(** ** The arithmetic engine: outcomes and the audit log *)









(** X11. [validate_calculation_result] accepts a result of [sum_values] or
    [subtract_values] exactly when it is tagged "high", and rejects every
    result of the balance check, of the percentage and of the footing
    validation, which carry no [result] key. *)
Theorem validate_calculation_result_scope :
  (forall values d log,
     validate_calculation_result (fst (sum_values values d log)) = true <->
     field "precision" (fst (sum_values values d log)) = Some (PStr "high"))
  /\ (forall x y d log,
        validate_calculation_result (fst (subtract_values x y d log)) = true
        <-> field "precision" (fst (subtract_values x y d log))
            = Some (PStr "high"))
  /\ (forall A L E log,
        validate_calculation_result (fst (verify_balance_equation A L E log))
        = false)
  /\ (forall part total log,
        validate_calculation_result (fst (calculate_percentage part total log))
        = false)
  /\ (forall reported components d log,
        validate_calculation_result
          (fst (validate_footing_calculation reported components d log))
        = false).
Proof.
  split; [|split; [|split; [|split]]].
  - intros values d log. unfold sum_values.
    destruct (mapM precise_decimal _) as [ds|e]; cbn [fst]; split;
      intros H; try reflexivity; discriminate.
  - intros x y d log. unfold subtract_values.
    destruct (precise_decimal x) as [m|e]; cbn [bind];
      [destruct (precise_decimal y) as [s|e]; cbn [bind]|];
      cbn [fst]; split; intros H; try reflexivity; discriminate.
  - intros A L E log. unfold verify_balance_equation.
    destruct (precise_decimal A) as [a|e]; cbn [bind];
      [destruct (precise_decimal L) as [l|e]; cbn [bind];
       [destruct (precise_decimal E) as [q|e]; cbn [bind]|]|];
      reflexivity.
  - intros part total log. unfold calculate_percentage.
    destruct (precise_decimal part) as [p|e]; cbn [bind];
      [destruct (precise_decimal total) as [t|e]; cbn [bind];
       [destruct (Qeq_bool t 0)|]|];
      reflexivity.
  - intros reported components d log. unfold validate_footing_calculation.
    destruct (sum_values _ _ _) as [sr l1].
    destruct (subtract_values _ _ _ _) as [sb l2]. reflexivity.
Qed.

---

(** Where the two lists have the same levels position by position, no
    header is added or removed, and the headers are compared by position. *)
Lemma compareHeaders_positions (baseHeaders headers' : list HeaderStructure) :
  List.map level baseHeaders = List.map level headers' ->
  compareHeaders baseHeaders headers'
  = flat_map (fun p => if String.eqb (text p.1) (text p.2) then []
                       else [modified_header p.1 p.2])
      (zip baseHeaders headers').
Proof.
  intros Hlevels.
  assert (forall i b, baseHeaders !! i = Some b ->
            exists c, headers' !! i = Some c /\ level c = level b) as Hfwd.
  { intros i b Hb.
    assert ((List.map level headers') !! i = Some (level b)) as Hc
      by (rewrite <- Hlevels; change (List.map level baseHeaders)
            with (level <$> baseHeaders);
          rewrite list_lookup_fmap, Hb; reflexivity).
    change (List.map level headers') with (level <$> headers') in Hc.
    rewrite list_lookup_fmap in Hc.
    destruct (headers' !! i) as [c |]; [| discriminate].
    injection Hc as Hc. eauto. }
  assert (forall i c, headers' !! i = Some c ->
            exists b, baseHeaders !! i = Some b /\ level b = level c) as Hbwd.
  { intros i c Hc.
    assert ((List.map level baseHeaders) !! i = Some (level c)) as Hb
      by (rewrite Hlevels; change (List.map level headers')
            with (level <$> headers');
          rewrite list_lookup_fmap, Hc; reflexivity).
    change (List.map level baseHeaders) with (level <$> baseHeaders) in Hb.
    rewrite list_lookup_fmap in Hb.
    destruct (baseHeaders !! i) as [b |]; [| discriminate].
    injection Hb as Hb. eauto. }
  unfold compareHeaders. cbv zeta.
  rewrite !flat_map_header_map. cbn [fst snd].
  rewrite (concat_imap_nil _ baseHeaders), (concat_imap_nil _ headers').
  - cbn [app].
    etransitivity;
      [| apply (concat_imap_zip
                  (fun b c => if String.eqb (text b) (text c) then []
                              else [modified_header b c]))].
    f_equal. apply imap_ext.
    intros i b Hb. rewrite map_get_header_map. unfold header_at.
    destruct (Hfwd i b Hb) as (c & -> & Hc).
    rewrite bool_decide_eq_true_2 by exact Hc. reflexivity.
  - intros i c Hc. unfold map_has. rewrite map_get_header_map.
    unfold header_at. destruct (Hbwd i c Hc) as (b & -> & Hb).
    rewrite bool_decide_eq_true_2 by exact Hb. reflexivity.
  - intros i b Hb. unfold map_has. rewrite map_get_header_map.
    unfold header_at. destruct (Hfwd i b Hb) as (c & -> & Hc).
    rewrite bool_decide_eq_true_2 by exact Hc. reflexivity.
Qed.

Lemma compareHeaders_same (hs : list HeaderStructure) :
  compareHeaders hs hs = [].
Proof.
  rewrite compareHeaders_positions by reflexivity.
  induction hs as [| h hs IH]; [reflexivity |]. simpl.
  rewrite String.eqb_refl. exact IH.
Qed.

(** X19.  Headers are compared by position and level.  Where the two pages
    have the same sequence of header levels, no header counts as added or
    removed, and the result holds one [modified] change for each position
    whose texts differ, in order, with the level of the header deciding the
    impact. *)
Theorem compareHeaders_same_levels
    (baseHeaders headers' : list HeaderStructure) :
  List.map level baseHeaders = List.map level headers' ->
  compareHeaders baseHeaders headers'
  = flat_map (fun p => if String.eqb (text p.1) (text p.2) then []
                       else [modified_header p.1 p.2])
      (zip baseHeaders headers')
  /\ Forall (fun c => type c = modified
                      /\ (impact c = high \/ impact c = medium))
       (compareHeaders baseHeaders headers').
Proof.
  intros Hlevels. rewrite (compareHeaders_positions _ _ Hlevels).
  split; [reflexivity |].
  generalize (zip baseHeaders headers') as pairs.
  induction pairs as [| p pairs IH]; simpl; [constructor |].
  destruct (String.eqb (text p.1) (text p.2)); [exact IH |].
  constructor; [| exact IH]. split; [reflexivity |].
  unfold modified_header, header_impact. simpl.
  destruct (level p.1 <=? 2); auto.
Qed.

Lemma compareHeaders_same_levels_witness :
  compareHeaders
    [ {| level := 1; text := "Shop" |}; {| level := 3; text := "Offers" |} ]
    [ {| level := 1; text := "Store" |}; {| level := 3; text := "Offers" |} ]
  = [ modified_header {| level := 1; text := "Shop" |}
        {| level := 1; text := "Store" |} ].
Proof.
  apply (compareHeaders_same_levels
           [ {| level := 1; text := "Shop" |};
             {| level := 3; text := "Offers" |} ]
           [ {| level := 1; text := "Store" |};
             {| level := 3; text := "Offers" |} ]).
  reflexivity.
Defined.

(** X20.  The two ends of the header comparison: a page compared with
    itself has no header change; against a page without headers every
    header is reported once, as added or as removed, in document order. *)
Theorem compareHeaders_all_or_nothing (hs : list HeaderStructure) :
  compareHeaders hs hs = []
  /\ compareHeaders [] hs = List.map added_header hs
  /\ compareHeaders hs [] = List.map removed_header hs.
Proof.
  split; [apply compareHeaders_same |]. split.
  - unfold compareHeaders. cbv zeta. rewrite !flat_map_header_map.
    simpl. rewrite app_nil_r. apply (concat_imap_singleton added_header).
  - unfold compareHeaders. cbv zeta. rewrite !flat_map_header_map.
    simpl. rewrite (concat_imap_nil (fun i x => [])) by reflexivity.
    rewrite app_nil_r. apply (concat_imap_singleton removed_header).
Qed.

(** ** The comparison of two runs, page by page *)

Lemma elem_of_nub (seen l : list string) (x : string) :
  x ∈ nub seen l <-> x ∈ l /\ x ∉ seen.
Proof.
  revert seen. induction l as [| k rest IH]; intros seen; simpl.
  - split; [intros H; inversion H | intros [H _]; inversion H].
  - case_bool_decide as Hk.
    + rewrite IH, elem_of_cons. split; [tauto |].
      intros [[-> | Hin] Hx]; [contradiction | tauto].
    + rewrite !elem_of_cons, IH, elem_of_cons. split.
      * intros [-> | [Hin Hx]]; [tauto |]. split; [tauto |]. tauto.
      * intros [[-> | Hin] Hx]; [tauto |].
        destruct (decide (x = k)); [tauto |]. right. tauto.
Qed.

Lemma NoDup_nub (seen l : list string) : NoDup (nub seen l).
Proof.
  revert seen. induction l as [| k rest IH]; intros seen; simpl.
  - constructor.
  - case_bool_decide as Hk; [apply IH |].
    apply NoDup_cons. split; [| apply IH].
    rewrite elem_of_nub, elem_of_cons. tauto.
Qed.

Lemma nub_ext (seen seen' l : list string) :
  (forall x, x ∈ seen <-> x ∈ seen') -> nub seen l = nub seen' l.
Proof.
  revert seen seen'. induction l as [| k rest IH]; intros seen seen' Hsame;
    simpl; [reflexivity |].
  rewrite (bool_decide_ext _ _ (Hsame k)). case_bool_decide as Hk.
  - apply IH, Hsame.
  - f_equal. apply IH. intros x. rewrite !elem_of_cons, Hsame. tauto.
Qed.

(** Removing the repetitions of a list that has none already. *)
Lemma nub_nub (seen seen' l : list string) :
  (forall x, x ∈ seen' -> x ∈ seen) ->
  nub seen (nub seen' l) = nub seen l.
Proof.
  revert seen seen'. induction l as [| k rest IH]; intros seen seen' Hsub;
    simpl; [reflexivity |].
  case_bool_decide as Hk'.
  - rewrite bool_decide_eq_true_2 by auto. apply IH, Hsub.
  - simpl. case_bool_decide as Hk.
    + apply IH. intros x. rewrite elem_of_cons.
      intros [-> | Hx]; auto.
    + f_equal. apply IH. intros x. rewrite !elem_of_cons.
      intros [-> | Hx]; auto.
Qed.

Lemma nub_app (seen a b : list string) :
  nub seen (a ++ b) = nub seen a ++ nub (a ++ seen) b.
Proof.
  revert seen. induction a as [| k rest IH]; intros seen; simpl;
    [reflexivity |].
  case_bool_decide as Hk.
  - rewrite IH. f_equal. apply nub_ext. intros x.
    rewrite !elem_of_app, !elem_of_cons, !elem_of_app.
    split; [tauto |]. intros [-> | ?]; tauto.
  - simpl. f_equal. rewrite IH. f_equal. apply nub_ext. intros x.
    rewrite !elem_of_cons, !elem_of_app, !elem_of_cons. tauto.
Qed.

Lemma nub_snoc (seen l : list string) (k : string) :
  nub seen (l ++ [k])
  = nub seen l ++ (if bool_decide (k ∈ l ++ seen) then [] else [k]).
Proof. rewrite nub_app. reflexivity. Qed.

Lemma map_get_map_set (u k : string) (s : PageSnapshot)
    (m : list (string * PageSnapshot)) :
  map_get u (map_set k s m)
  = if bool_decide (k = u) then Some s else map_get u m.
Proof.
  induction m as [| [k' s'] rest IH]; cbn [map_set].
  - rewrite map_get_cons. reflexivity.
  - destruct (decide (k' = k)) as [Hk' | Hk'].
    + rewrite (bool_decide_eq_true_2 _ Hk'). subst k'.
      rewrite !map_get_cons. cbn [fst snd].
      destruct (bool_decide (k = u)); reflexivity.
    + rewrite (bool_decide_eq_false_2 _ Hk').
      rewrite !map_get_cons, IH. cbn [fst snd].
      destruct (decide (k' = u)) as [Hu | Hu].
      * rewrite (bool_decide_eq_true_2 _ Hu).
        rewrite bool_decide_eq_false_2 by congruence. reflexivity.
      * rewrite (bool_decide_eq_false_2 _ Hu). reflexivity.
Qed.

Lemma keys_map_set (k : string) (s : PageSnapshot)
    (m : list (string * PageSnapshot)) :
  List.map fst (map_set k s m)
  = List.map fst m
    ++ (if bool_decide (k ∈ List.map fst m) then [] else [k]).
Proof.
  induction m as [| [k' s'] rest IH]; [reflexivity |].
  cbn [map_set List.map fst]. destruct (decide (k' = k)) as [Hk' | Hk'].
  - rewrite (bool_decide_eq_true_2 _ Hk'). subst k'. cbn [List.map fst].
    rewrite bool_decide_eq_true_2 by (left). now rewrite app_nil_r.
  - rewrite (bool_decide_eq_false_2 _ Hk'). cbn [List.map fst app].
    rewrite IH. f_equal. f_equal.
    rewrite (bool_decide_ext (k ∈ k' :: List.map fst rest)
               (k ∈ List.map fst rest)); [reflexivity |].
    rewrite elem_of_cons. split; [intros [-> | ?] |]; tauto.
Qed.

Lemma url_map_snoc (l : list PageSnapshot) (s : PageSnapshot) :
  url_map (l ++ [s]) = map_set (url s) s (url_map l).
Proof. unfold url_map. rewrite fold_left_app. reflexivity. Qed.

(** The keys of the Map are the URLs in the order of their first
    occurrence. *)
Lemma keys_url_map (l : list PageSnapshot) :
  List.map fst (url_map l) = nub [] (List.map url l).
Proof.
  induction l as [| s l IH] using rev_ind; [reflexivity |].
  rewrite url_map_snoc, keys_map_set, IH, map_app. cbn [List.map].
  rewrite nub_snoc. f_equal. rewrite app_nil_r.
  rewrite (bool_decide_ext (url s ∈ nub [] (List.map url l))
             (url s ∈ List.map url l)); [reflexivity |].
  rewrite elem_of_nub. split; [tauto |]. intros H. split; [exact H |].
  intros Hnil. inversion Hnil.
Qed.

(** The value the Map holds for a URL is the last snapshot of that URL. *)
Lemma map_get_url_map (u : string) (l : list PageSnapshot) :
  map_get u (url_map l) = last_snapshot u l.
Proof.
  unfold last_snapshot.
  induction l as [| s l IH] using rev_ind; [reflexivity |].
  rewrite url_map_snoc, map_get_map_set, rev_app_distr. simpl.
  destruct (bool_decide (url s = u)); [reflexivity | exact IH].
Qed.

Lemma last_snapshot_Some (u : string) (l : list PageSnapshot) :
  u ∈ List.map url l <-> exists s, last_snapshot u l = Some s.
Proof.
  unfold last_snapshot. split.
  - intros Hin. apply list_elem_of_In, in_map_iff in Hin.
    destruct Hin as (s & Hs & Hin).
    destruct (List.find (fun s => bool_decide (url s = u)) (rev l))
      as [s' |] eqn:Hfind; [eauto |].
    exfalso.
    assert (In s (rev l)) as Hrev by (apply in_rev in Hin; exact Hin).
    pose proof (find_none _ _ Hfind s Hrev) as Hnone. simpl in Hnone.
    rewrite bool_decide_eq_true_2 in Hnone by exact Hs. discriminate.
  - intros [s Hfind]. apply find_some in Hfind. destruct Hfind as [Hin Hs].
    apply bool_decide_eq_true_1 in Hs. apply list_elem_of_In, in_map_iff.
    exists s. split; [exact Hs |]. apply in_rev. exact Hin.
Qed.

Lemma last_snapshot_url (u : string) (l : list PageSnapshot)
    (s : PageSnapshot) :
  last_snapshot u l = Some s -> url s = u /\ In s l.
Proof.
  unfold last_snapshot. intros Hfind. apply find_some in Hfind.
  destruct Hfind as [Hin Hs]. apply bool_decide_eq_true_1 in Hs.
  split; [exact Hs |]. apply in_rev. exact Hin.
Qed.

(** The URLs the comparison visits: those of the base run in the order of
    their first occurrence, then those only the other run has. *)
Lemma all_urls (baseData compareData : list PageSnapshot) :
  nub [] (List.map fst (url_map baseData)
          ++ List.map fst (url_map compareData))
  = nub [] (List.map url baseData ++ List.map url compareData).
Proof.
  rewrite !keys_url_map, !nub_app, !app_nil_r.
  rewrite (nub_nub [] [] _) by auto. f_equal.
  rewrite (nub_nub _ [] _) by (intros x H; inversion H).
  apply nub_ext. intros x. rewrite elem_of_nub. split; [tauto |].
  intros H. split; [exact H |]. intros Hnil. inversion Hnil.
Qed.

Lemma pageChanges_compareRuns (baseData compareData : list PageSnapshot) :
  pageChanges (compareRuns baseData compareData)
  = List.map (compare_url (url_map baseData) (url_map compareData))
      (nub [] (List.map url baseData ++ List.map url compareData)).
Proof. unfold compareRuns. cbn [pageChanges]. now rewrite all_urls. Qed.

### EXERCISE DIRECTIONS
In the entries above, the lines from the one bearing "- rewrite (bool_decide_eq_true_2" up to and including the one bearing "rewrite (bool_decide_ext (k" should be transcribed exactly; no other line is wanted.

### FINAL ANSWER
  - rewrite (bool_decide_eq_true_2 _ Hk'). subst k'. cbn [List.map fst].
    rewrite bool_decide_eq_true_2 by (left). now rewrite app_nil_r.
  - rewrite (bool_decide_eq_false_2 _ Hk'). cbn [List.map fst app].
    rewrite IH. f_equal. f_equal.
    rewrite (bool_decide_ext (k ∈ k' :: List.map fst rest)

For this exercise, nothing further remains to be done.